The discriminant is a critical part of a quadratic equation that determines the nature of its roots. It is derived from the quadratic formula, which helps in finding the roots of any quadratic equation.The formula for the discriminant is given by:\[ b^2 - 4ac \]where \( a \), \( b \), and \( c \) are coefficients from the quadratic equation in its standard form, \( ax^2 + bx + c \). The value of the discriminant tells us:

• If it's positive, the quadratic function has two distinct real roots.
• If it's zero, there is exactly one real root, also known as a repeated or double root.
• If it's negative, the function has no real roots, meaning it does not cross the x-axis.

In this exercise, the discriminant calculated is \(-12\), indicating that the graph of the function will not intersect the x-axis at any point.

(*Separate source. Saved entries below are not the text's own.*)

Definition tzcnt_nonzero (v : Z) : Z :=
  match v with Zpos p => ctz_pos p | _ => 0 end.

Definition MANTISSA_BITS : Z := 3.
Definition MANTISSA_VALUE : Z := 8.
Definition MANTISSA_MASK : Z := 7.
Definition MAX_BIN_SIZE : Z := 4026531840.

Definition uintToFloatRoundUp (size : Z) : Z :=
  let '(exp, mantissa) :=
    if size <? MANTISSA_VALUE then (0, size)
    else
      let leadingZeros := lzcnt_nonzero size in
      let highestSetBit := u32 (31 - leadingZeros) in
      let mantissaStartBit := u32 (highestSetBit - MANTISSA_BITS) in
      let exp := u32 (mantissaStartBit + 1) in
      let mantissa := Z.land (Z.shiftr size mantissaStartBit) MANTISSA_MASK in
      let lowBitsMask := u32 (Z.shiftl 1 mantissaStartBit - 1) in
      (exp, if negb (Z.land size lowBitsMask =? 0) then u32 (mantissa + 1) else mantissa)
  in u32 (u32 (Z.shiftl exp MANTISSA_BITS) + mantissa).

Definition uintToFloatRoundDown (size : Z) : Z :=
  let '(exp, mantissa) :=
    if size <? MANTISSA_VALUE then (0, size)
    else
      let leadingZeros := lzcnt_nonzero size in
      let highestSetBit := u32 (31 - leadingZeros) in
      let mantissaStartBit := u32 (highestSetBit - MANTISSA_BITS) in
      let exp := u32 (mantissaStartBit + 1) in
      (exp, Z.land (Z.shiftr size mantissaStartBit) MANTISSA_MASK)
  in Z.lor (u32 (Z.shiftl exp MANTISSA_BITS)) mantissa.

Definition floatToUint (floatValue : Z) : Z :=
  let exponent := Z.shiftr floatValue MANTISSA_BITS in
  let mantissa := Z.land floatValue MANTISSA_MASK in
  if exponent =? 0 then mantissa
  else u32 (Z.shiftl (Z.lor mantissa MANTISSA_VALUE) (exponent - 1)).

(** [OffsetAllocation::NO_SPACE], also the "no such bit" result. *)
Definition NO_SPACE : Z := 4294967295.

Definition findLowestSetBitAfter (bitMask startBitIndex : Z) : Z :=
  let maskBeforeStartIndex := u32 (Z.shiftl 1 startBitIndex - 1) in
  let maskAfterStartIndex := u32 (Z.lnot maskBeforeStartIndex) in
  let bitsAfter := Z.land bitMask maskAfterStartIndex in
  if bitsAfter =? 0 then NO_SPACE else tzcnt_nonzero bitsAfter.

(** ** Arithmetic characterisations *)

(** The bit where the mantissa of a normalised [size] starts. *)
Definition mstart (size : Z) : Z := Z.log2 size - 3.

Lemma log2_bounds s : 8 <= s < 2 ^ 32 -> 3 <= Z.log2 s <= 31.
Proof.
  intros Hs; split.
  - change 3 with (Z.log2 8); apply Z.log2_le_mono; lia.
  - enough (Z.log2 s < 32) by lia. apply Z.log2_lt_pow2; lia.
Qed.

Lemma mstart_bounds s : 8 <= s < 2 ^ 32 -> 0 <= mstart s <= 28.
Proof. intros Hs%log2_bounds; unfold mstart; lia. Qed.

(** The leading four bits of a normalised size. *)
Lemma quot_bounds s : 8 <= s < 2 ^ 32 -> 8 <= s / 2 ^ mstart s < 16.
Proof.
  intros Hs. pose proof (mstart_bounds s Hs) as Hm.
  assert (2 ^ Z.log2 s <= s < 2 ^ Z.succ (Z.log2 s)) as [H1 H2]
    by (apply Z.log2_spec; lia).
  replace (Z.log2 s) with (mstart s + 3) in * by (unfold mstart; lia).
  rewrite Z.pow_add_r in H1 by lia.
  replace (Z.succ (mstart s + 3)) with (mstart s + 4) in H2 by lia.
  rewrite Z.pow_add_r in H2 by lia.
  pose proof (Z.pow_pos_nonneg 2 (mstart s) ltac:(lia) ltac:(lia)).
  split; [apply Z.div_le_lower_bound; lia|apply Z.div_lt_upper_bound; lia].
Qed.

Lemma land7 x : 0 <= x -> Z.land x 7 = x mod 8.
Proof. intros; change 7 with (Z.ones 3). rewrite Z.land_ones by lia. done. Qed.

Lemma mod8_of_quot q : 8 <= q < 16 -> q mod 8 = q - 8.
Proof. intros; symmetry; apply (Z.mod_unique _ _ 1); lia. Qed.

Lemma shl3 e : 0 <= e <= 29 -> u32 (Z.shiftl e 3) = 8 * e.
Proof. intros; rewrite Z.shiftl_mul_pow2 by lia; rewrite u32_small; lia. Qed.
(** No two neighbouring blocks are both free. *)
Fixpoint coalesced (bl : list Block) : Prop :=
  match bl with
  | b :: ((c :: _) as bl') => (b_used b = true \/ b_used c = true) /\ coalesced bl'
  | _ => True
  end.

(** ** Algebra *)

Lemma ids_app l1 l2 : ids (l1 ++ l2) = ids l1 ++ ids l2.
Proof. apply fmap_app. Qed.

Lemma total_app l1 l2 : total (l1 ++ l2) = total l1 + total l2.
Proof. induction l1; simpl; lia. Qed.

Lemma free_total_app l1 l2 : free_total (l1 ++ l2) = free_total l1 + free_total l2.
Proof. induction l1; simpl; lia. Qed.

Lemma layout_app nd off l1 l2 :
  layout nd off (l1 ++ l2) <-> layout nd off l1 /\ layout nd (off + total l1) l2.
Proof.
  revert off; induction l1 as [|b l1 IH]; intros off; simpl.
  - rewrite Z.add_0_r. tauto.
  - rewrite IH, Z.add_assoc. tauto.
Qed.

Lemma layout_ext nd nd' off bl :
  (forall i, i ∈ ids bl -> core (nd' i) = core (nd i)) -> layout nd off bl -> layout nd' off bl.
Proof.
  revert off; induction bl as [|b bl IH]; intros off Hc; simpl; [done|]. intros [H1 H2].
  destruct (core_eq _ _ (Hc (b_id b) ltac:(left))) as (-> & -> & _ & _ & ->).
  split; [done|]. apply IH; [|done]. intros i Hi. apply Hc. by right.
Qed.

Lemma layout_nonneg nd off bl : layout nd off bl -> 0 <= total bl.
Proof. revert off; induction bl as [|b bl IH]; intros off; simpl; [lia|]. intros [? ?%IH]. lia. Qed.

Lemma layout_free_bounds nd off bl : layout nd off bl -> 0 <= free_total bl <= total bl.
Proof.
  revert off; induction bl as [|b bl IH]; intros off; simpl; [lia|].
  intros [? ?%IH]. destruct (b_used b); lia.
Qed.

Lemma free_map_None bl i : i ∉ ids bl -> free_map bl !! i = None.
Proof.
  induction bl as [|b bl IH]; intros Hi; simpl; [done|].
  assert (b_id b <> i /\ i ∉ ids bl) as [? ?].
  { unfold ids in *. rewrite fmap_cons, elem_of_cons in Hi. naive_solver. }
  destruct (b_used b); [by apply IH|]. rewrite lookup_insert_ne; auto.
Qed.

Lemma free_map_Some bl i sz : NoDup (ids bl) ->
  free_map bl !! i = Some sz <-> B i sz false ∈ bl.
Proof.
  induction bl as [|[j s u] bl IH]; intros Hnd; simpl; [split; [done|by intros ?%not_elem_of_nil]|].
  unfold ids in *. rewrite fmap_cons in Hnd. apply list.NoDup_cons in Hnd as [Hj Hnd]. simpl in *.
  rewrite elem_of_cons. destruct u; simpl.
  - rewrite IH by done. split; [by right|]. by intros [?|?].
  - destruct (Z.eq_dec j i) as [->|Hne].
    + rewrite lookup_insert_eq. split; [intros; left; by simplify_eq|].
      intros [?|Hin]; [by simplify_eq|]. exfalso. apply Hj.
      apply list_elem_of_fmap. by eexists (B i sz false).
    + rewrite lookup_insert_ne, IH by done. split; [by right|]. intros [?|?]; [by simplify_eq|done].
Qed.

Lemma free_map_used l1 i s l2 : free_map (l1 ++ B i s true :: l2) = free_map (l1 ++ l2).
Proof. induction l1 as [|b l1 IH]; simpl; [done|]. by rewrite IH. Qed.

Lemma free_map_free l1 i s l2 : i ∉ ids l1 ->
  free_map (l1 ++ B i s false :: l2) = <[i:=s]> (free_map (l1 ++ l2)).
Proof.
  induction l1 as [|b l1 IH]; intros Hi; simpl; [done|].
  assert (b_id b <> i /\ i ∉ ids l1) as [? ?].
  { unfold ids in *. rewrite fmap_cons, elem_of_cons in Hi. naive_solver. }
  rewrite IH by done. destruct (b_used b); [done|]. by rewrite insert_insert_ne.
Qed.

Lemma free_map_delete l1 i s l2 : NoDup (ids (l1 ++ B i s false :: l2)) ->
  delete i (free_map (l1 ++ B i s false :: l2)) = free_map (l1 ++ l2).
Proof.
  rewrite ids_app. unfold ids at 2. rewrite fmap_cons. fold (ids l2).
  intros Hnd. rewrite <- Permutation_middle in Hnd. apply list.NoDup_cons in Hnd as [Hi _].
  rewrite elem_of_app in Hi. rewrite free_map_free by tauto.
  apply delete_insert_id, free_map_None. rewrite ids_app, elem_of_app. tauto.
Qed.

Lemma coalesced_app l1 b l2 :
  coalesced (l1 ++ b :: l2) <-> coalesced (l1 ++ [b]) /\ coalesced (b :: l2).
Proof.
  induction l1 as [|c l1 IH]; [simpl; by destruct l2; naive_solver|].
  destruct l1 as [|d l1]; simpl in *; [destruct l2; naive_solver|].
  rewrite IH. tauto.
Qed.

(** A used block separates: it never obstructs coalescing. *)
Lemma coalesced_used l1 b l2 : b_used b = true ->
  coalesced (l1 ++ b :: l2) <-> coalesced l1 /\ coalesced l2.
Proof.
  intros Hb. rewrite coalesced_app.
  assert (coalesced (l1 ++ [b]) <-> coalesced l1) as ->.
  { induction l1 as [|c l1 IH]; [done|]. destruct l1 as [|d l1]; simpl in *; [naive_solver|].
    rewrite IH. tauto. }
  assert (coalesced (b :: l2) <-> coalesced l2) as ->; [|done].
  destruct l2; simpl; naive_solver.
Qed.

(** ** Abstract merging *)

(** Splits off a free block at the end of a prefix. *)
Definition mergeL (l1 : list Block) : list Block * Z :=
  match list.last l1 with
  | Some b => if b_used b then (l1, 0) else (removelast l1, b_size b)
  | None => (l1, 0)
  end.

(** Splits off a free block at the front of a suffix. *)
Definition mergeR (l2 : list Block) : list Block * Z :=
  match l2 with
  | b :: l2' => if b_used b then (l2, 0) else (l2', b_size b)
  | [] => (l2, 0)
  end.

Definition last_used (l : list Block) : Prop := forall b, list.last l = Some b -> b_used b = true.
Definition head_used (l : list Block) : Prop := forall b, list.head l = Some b -> b_used b = true.
Lemma requested_covered o hs : Forall (handle_wf o) hs -> 0 <= m_multiplier_bits o <= 33 ->
  0 <= requested_total hs <= live_total (key (m_multiplier_bits o) <$> hs) * 2 ^ m_multiplier_bits o.
Proof.
  intros HF Hb. induction HF as [|h hs Hh HF IH]; [done|].
  pose proof (key_covers o h Hh Hb). destruct Hh as [_ _ [? _] _].
  rewrite fmap_cons. unfold live_total, requested_total in *. simpl in *. rewrite Z.mul_add_distr_r. lia.
Qed.

Lemma shiftr_mul_le x n : 0 <= x -> 0 <= n -> Z.shiftr x n * 2 ^ n <= x.
Proof. intros Hx Hn. rewrite Z.shiftr_div_pow2 by done. rewrite Z.mul_comm. apply Z.mul_div_le. by apply Z.pow_pos_nonneg. Qed.

(** The requested bytes never exceed the capacity. *)
Lemma requested_bound o hs a : Forall (handle_wf o) hs -> 0 <= m_multiplier_bits o <= 33 ->
  0 <= m_capacity o -> Inv (mkSys a (key (m_multiplier_bits o) <$> hs)) ->
  m_size a = Z.shiftr (m_capacity o) (m_multiplier_bits o) -> 0 <= requested_total hs <= m_capacity o.
Proof.
  intros HF Hb Hc HI Hs. pose proof (requested_covered o hs HF Hb). pose proof (Inv_live_total _ HI) as [Ht _].
  simpl in Ht. rewrite Hs in Ht. pose proof (shiftr_mul_le (m_capacity o) (m_multiplier_bits o) Hc ltac:(lia)).
  pose proof (Z.pow_pos_nonneg 2 (m_multiplier_bits o)). nia.
Qed.

Lemma Inv_proper_live a l l' : l ≡ₚ l' -> Inv (mkSys a l) -> Inv (mkSys a l').
Proof. intros HP (bl & fs & HR & HP' & Hne). exists bl, fs. split_and!; try done. simpl in *. by rewrite <- HP. Qed.

Lemma requested_total_app l1 l2 : requested_total (l1 ++ l2) = requested_total l1 + requested_total l2.
Proof. induction l1 as [|h l1 IH]; [done|]. unfold requested_total in *. simpl. lia. Qed.

(** Same scale, base and capacity. *)
Definition same_shape (o o' : OffsetAllocator) : Prop :=
  m_base o' = m_base o /\ m_multiplier_bits o' = m_multiplier_bits o /\ m_capacity o' = m_capacity o.

Lemma handle_wf_shape o o' h : same_shape o o' -> handle_wf o h -> handle_wf o' h.
Proof. intros (E1 & E2 & E3) [H1 H2 H3 H4]. split; rewrite ?E1, ?E2; done. Qed.

Lemma handles_shape o o' hs : same_shape o o' -> Forall (handle_wf o) hs -> Forall (handle_wf o') hs.
Proof. intros Hs HF. eapply list.Forall_impl; [exact HF|]. intros h. by apply handle_wf_shape. Qed.

Lemma WInv_allocate w size : WInv w -> 0 <= size -> size + 2 ^ m_multiplier_bits (w_oa w) <= 2 ^ 64 ->
  exists r o', allocate size (w_oa w) = Some (r, o') /\ same_shape (w_oa w) o' /\
    (forall h, r = Some h -> requested_size h = size) /\
    WInv (mkWSys o' (match r with Some h => h :: w_handles w | None => w_handles w end)).
Proof.
  intros HW Hs Hov. pose proof HW as [(a & Ea & HI & Hm) Hb Hfit Hcap Hbase HF Hsz Hnum].
  set (o := w_oa w) in *. unfold allocate.
  destruct (Z.eqb_spec size 0) as [|Hnz]; [exists None, o; by split_and!; try destruct w|].
  rewrite bind_gets, Ea, bind_gets. destruct (fake_size_ok _ size Hb Hs Hov) as [Hcov Hfp].
  destruct (Z.ltb_spec MAX_BIN_SIZE (fake_size (m_multiplier_bits o) size)) as [|Hfk];
    [exists None, o; by split_and!; try destruct w|].
  destruct (Inv_alloc _ (fake_size (m_multiplier_bits o) size) HI ltac:(lia)) as (r & a' & Hrun & Em & _ & HI').
  simpl in Hrun, Em, HI'. unfold inner at 1. unfold bind at 1. rewrite Hrun. cbv beta iota.
  assert (Hsame : forall s n, same_shape o (set_counters s n (set_allocator a' o))) by done.
  destruct (isNoSpace r) eqn:Hns.
  { eexists None, _. split; [reflexivity|]. split_and!; [done..|]. split; try done; simpl.
    - exists a'. by rewrite Em.
    - by apply (handles_shape o). }
  rewrite bind_modify, bind_gets. set (h := mkHandle true r _ size). simpl in h.
  assert (Hwf : handle_wf o h).
  { split; try done; [|simpl; lia]. simpl. destruct (Inv_live _ HI') as [Hin _].
    destruct (Hin (r, rounded (fake_size (m_multiplier_bits o) size)) ltac:(left)) as (H0 & H1 & H2). simpl in *.
    rewrite Z.shiftl_mul_pow2 by lia. pose proof (shiftr_mul_le (m_capacity o) (m_multiplier_bits o)).
    pose proof (Z.pow_pos_nonneg 2 (m_multiplier_bits o)).
    assert (offset r * 2 ^ m_multiplier_bits o + size <= m_capacity o).
    { pose proof (roundUp_ge (fake_size (m_multiplier_bits o) size) ltac:(lia)) as Hge.
      fold (rounded (fake_size (m_multiplier_bits o) size)) in Hge. nia. }
    rewrite (u64_small (offset r * _)), u64_small by nia. done. }
  assert (HF' : Forall (handle_wf o) (h :: w_handles w)) by (by constructor).
  assert (HI'' : Inv (mkSys a' (key (m_multiplier_bits o) <$> h :: w_handles w))) by exact HI'.
  pose proof (requested_bound o _ a' HF' Hb (proj1 Hcap) HI'' ltac:(congruence)) as Hrb.
  pose proof (Inv_live_total _ HI'') as [_ Hlen]. simpl in Hrb, Hlen. rewrite length_fmap in Hlen.
  eexists (Some h), _. split; [reflexivity|]. split_and!; [done..|by intros ? [= <-]|].
  split; simpl; try done; try lia.
  - exists a'. split_and!; try done. congruence.
  - by apply (handles_shape o).
  - rewrite Hsz, u64_small; [|lia]. lia.
  - rewrite Hnum, u64_small; lia.
Qed.
(* ===== verification/OffsetWrapperProps.v ===== *)
(** * OffsetWrapperProps: the correctness properties of [OffsetAllocator]

    What holds of every execution of the thread-safe wrapper: regions are
    disjoint byte ranges of the segment, the metrics are exact, no call is
    undefined; and the one request range for which the size arithmetic wraps. *)

From Stdlib Require Import ZArith Lia.
From stdpp Require Import base list gmap numbers relations.
From S2P Require Import Prelude SmallFloat OffsetAlloc OffsetBins OffsetMain OffsetOps OffsetClient OffsetWrapper.
Import SmallFloat Alloc Ops Client Wrapper.

Module WrapperProps.
Open Scope moon_scope.
Open Scope Z_scope.

(** ** A concrete execution: an 8 GiB segment at address 2^40, scaled by 2^2. *)

Definition oa0 : OffsetAllocator := default (mkOA None 0 0 0 0 0) (create (2 ^ 40) (2 ^ 33) 2 16).

Definition alloc1 (size : Z) (w : WSys) : WSys :=
  match allocate size (w_oa w) with
  | Some (Some h, o') => mkWSys o' (h :: w_handles w)
  | _ => w
  end.

Definition alloc1_ok (size : Z) (w : WSys) : bool :=
  (0 <=? size) && (size + 2 ^ m_multiplier_bits (w_oa w) <=? 2 ^ 64) &&
  match allocate size (w_oa w) with Some (Some _, _) => true | _ => false end.

Lemma alloc1_step size w : alloc1_ok size w = true -> wstep w (alloc1 size w).
Proof.
  unfold alloc1_ok, alloc1. rewrite !andb_true_iff, !Z.leb_le. intros [[H1 H2] H3].
  destruct (allocate size (w_oa w)) as [[[h|] o']|] eqn:E; try done.
  exact (wstep_allocate w size (Some h) o' H1 H2 E).
Qed.

Definition w0 : WSys := mkWSys oa0 [].
Definition w1 : WSys := alloc1 1000 w0.
Definition demo : WSys := alloc1 5000 w1.

Lemma wrapper_demo_reachable : wreachable (2 ^ 40) (2 ^ 33) 2 16 demo.
Proof.
  exists oa0. split; [by vm_compute|]. apply (rtc_l _ _ w1); [|apply rtc_once]; apply alloc1_step; by vm_compute.
Qed.

(** Discharges the numeric hypotheses of the witnesses. *)
Ltac wnums := vm_compute; intuition discriminate.

(** C28: the byte ranges of the handles a client holds are non-empty, lie
    inside the segment and never overlap, for every sequence of allocations,
    destructions and move assignments and for segments of any 64-bit size that end
    within the address space, as long as each requested size plus the bin granularity 2^[m_multiplier_bits]
    is at most 2^64 (beyond it the rounding of the size wraps around). *)
Theorem wrapper_regions_disjoint base size ic mc w :
  0 < ic <= mc -> mc < 2 ^ 32 -> 0 <= size < 2 ^ 64 -> 0 <= base -> base + size <= 2 ^ 64 ->
  wreachable base size ic mc w ->
  (forall h, h ∈ w_handles w -> 0 < requested_size h /\ base <= real_base h /\
     real_base h + requested_size h <= base + size) /\
  (forall i j h1 h2, i <> j -> w_handles w !! i = Some h1 -> w_handles w !! j = Some h2 ->
     disjoint_bytes h1 h2).
Proof.
  intros H1 H2 H3 H4 H5 (HW & E1 & E2)%wreachable_WInv; try done.
  rewrite <- E1, <- E2. by apply WInv_regions.
Qed.

Lemma wrapper_regions_disjoint_witness : exists h1 h2,
  w_handles demo !! 0%nat = Some h1 /\ w_handles demo !! 1%nat = Some h2 /\ disjoint_bytes h1 h2.
Proof.
  do 2 eexists. split; [vm_compute; reflexivity|]. split; [vm_compute; reflexivity|].
  refine (proj2 (wrapper_regions_disjoint (2 ^ 40) (2 ^ 33) 2 16 demo _ _ _ _ _ wrapper_demo_reachable) 0%nat 1%nat _ _ _ _ _);
    wnums.
Defined.

(** in every reachable state each operation of the wrapper completes, and
    the lightweight metrics are exact: the number of live handles and the sum
    of their requested sizes, which stays within the capacity. *)
Theorem wrapper_metrics_exact base size ic mc w :
  0 < ic <= mc -> mc < 2 ^ 32 -> 0 <= size < 2 ^ 64 -> 0 <= base -> base + size <= 2 ^ 64 ->
  wreachable base size ic mc w ->
  m_allocated_num (w_oa w) = Z.of_nat (length (w_handles w)) /\
  m_allocated_size (w_oa w) = requested_total (w_handles w) /\
  0 <= m_allocated_size (w_oa w) <= size /\
  (forall n, 0 <= n -> n + 2 ^ m_multiplier_bits (w_oa w) <= 2 ^ 64 -> is_Some (allocate n (w_oa w))) /\
  (forall h, h ∈ w_handles w -> is_Some (handle_dtor h (w_oa w))).
Proof.
  intros H1 H2 H3 H4 H5 (HW & E1 & E2)%wreachable_WInv; try done. split_and!.
  1, 2: apply HW.
  1, 2: destruct HW as [(a & _ & HI & Hm) Hb _ Hc _ HF Hs _];
    pose proof (requested_bound (w_oa w) _ a HF Hb (proj1 Hc) HI Hm); lia.
  - intros n Hn Hov. destruct (WInv_allocate w n HW Hn Hov) as (r & o' & -> & _). by eexists.
  - intros h (v1 & v2 & Hv)%list_elem_of_split. destruct (WInv_free w h v1 v2 HW Hv) as (o' & -> & _). by eexists.
Qed.

Lemma wrapper_metrics_exact_witness : m_allocated_num (w_oa demo) = 2 /\ m_allocated_size (w_oa demo) = 6000.
Proof.
  destruct (wrapper_metrics_exact (2 ^ 40) (2 ^ 33) 2 16 demo) as (H1 & H2 & _);
    [wnums..|exact wrapper_demo_reachable|]. rewrite H1, H2. clear H1 H2. split; vm_compute; reflexivity.
Defined.

(** the scale is the smallest power of two that brings the segment within
    the largest bin, and the loop that computes it ends within 33 rounds for
    every 64-bit size. *)
Theorem calculateMultiplier_minimal size : 0 <= size < 2 ^ 64 ->
  exists b, calculateMultiplier size = Some b /\ 0 <= b <= 33 /\ Z.shiftr size b <= MAX_BIN_SIZE /\
    (forall c, 0 <= c < b -> MAX_BIN_SIZE < Z.shiftr size c).
Proof. apply calculateMultiplier_ok. Qed.

Lemma calculateMultiplier_minimal_witness : exists b, calculateMultiplier (2 ^ 40) = Some b /\ 0 <= b <= 33.
Proof. destruct (calculateMultiplier_minimal (2 ^ 40)) as (b & H1 & H2 & _); [lia|]. by exists b. Defined.

(** the size arithmetic of [OffsetAllocator::allocate] wraps for requests
    within one scale unit of 2^64: the scaled size becomes 0, and the 8 GiB
    segment "serves" a request for 2^64 - 1 bytes with an empty region. *)
Theorem oversized_request_accepted :
  (forall bits size, 0 < bits <= 33 -> 2 ^ 64 - 2 ^ bits < size < 2 ^ 64 -> fake_size bits size = 0) /\
  exists h o', allocate (2 ^ 64 - 1) oa0 = Some (Some h, o') /\
    requested_size h = 2 ^ 64 - 1 /\ m_capacity o' = 2 ^ 33.
Proof.
  split; [|do 2 eexists; split; [vm_compute; reflexivity|by vm_compute]].
  intros bits size Hb Hs. unfold fake_size. destruct (Z.ltb_spec 0 bits); [|lia].
  pose proof (Z.pow_le_mono_r 2 bits 33 ltac:(lia) ltac:(lia)). pose proof (Z.pow_le_mono_r 2 1 bits ltac:(lia) ltac:(lia)).
  rewrite Z.shiftl_1_l, (u64_small (2 ^ bits)) by lia.
  assert (E : u64 (u64 (size + 2 ^ bits) - 1) = size + 2 ^ bits - 1 - 2 ^ 64).
  { unfold u64. rewrite Zminus_mod_idemp_l. symmetry. apply Z.mod_unique with 1; lia. }
  rewrite E, Z.shiftr_div_pow2 by lia. apply Z.div_small. lia.
Qed.

End WrapperProps.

The standard form of a quadratic equation is the format \( ax^2 + bx + c \), where \( a \), \( b \), and \( c \) are constants, and \( a eq 0 \). This is the most common way to express a quadratic equation and is essential for various computations, including finding the discriminant. In this exercise, the function \( y = x^2 + 2x + 4 \) is already presented in standard form:

• \( a = 1 \)
• \( b = 2 \)
• \( c = 4 \)

By having the equation in this form, it becomes straightforward to substitute these values into formulas, like the discriminant, to examine the properties of the function.

Graph intersection with the x-axis involves determining where a function crosses or touches this axis. For quadratic functions, this is analyzed by solving the equation \( y = 0 \) or, equivalently, \( ax^2 + bx + c = 0 \). The roots (or solutions) of this equation give the x-coordinates where the graph intersects the x-axis. However, the discriminant plays a key role in determining how many such intersections exist:

• A positive discriminant means two intersections.
• A zero discriminant results in a single intersection, where the vertex of the parabola just touches the axis.
• A negative discriminant indicates no intersections.

In our case, the discriminant is \(-12\); thus, the parabola formed by the function \( y = x^2 + 2x + 4 \) does not intersect with the x-axis. This can be visually interpreted as the parabola being above the x-axis without touching or crossing it.